**Your objective**
In the listing beneath this line, copy exactly the lines starting with the one containing "(parsed !! ns)." and going on through the one containing "destruct (Hl CORE_NAMESPACE)".

**The records**
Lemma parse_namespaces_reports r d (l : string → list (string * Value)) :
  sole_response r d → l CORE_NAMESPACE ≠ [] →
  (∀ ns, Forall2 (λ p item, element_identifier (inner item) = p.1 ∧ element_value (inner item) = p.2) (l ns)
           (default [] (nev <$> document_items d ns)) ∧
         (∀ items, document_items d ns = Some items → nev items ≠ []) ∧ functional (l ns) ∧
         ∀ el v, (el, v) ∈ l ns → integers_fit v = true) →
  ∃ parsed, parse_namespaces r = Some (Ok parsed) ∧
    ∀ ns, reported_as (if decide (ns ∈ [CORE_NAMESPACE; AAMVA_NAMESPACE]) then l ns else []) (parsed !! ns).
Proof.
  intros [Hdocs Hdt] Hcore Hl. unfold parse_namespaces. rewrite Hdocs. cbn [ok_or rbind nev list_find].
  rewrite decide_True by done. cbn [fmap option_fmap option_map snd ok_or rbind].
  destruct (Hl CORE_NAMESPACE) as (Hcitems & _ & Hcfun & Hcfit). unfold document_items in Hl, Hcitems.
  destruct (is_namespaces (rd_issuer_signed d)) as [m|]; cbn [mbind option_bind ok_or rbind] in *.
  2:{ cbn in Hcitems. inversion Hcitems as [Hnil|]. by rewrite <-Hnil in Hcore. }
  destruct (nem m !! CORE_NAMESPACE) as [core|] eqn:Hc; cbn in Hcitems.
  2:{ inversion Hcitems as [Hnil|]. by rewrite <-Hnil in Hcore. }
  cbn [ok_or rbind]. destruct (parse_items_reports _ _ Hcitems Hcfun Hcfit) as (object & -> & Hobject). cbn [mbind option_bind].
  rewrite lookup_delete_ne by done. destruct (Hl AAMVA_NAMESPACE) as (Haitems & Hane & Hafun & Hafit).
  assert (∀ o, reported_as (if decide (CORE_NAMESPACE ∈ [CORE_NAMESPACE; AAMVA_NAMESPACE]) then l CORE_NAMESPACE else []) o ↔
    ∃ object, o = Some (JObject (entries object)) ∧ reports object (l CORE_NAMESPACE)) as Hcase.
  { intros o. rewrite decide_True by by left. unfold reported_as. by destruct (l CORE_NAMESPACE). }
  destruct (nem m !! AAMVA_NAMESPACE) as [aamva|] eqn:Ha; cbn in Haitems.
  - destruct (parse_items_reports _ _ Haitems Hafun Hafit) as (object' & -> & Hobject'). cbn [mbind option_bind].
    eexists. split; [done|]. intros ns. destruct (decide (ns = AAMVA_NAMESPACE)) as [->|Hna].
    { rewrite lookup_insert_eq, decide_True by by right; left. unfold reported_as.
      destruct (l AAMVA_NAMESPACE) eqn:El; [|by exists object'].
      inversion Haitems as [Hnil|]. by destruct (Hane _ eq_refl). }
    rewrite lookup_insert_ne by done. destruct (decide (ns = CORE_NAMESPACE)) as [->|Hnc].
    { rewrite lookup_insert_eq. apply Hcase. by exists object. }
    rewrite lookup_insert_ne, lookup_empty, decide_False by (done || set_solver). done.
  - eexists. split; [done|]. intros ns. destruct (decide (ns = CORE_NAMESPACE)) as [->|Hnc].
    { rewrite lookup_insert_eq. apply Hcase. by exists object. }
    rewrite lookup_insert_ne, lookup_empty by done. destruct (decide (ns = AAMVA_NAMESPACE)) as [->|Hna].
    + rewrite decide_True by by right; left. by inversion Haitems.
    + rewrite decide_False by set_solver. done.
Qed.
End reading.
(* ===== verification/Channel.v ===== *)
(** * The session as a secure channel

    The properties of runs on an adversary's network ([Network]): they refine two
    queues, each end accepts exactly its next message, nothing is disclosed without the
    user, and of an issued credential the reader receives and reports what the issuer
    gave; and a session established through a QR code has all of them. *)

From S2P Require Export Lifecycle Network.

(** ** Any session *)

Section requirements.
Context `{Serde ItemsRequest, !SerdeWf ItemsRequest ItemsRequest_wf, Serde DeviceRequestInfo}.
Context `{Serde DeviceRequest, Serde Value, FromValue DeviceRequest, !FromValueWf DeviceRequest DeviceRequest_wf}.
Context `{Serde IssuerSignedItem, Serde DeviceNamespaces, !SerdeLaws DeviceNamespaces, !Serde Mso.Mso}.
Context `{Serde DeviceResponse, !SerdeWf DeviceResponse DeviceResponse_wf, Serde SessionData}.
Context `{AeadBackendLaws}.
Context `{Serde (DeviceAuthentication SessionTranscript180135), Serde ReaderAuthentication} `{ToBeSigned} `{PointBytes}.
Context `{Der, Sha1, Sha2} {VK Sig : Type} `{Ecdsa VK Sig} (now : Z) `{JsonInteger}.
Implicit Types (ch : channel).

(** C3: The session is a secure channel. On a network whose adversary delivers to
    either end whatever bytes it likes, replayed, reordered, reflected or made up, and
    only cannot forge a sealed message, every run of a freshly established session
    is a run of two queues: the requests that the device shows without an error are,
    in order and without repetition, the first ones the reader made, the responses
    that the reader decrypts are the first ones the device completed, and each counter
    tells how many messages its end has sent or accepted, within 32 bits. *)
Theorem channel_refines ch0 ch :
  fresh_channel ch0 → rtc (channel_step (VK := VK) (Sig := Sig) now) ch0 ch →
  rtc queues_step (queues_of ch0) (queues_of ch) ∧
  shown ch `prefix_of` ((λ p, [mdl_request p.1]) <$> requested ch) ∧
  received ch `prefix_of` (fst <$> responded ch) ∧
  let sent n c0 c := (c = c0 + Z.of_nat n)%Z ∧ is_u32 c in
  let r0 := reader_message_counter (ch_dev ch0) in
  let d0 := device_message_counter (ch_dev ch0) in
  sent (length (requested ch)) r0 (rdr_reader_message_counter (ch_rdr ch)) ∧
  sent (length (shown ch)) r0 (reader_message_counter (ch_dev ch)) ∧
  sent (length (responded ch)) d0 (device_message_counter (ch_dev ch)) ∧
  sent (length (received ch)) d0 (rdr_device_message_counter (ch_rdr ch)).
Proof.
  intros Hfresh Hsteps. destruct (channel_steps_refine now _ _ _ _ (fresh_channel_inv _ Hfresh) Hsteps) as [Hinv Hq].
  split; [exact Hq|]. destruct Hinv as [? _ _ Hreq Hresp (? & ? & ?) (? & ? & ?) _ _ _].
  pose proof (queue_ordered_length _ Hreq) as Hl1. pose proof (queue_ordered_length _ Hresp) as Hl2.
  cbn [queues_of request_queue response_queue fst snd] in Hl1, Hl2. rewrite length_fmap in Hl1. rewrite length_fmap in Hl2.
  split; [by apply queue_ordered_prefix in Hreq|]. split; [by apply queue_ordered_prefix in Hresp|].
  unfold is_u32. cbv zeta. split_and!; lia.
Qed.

**Answer to the exercise**
    ∀ ns, reported_as (if decide (ns ∈ [CORE_NAMESPACE; AAMVA_NAMESPACE]) then l ns else []) (parsed !! ns).
Proof.
  intros [Hdocs Hdt] Hcore Hl. unfold parse_namespaces. rewrite Hdocs. cbn [ok_or rbind nev list_find].
  rewrite decide_True by done. cbn [fmap option_fmap option_map snd ok_or rbind].
  destruct (Hl CORE_NAMESPACE) as (Hcitems & _ & Hcfun & Hcfit). unfold document_items in Hl, Hcitems.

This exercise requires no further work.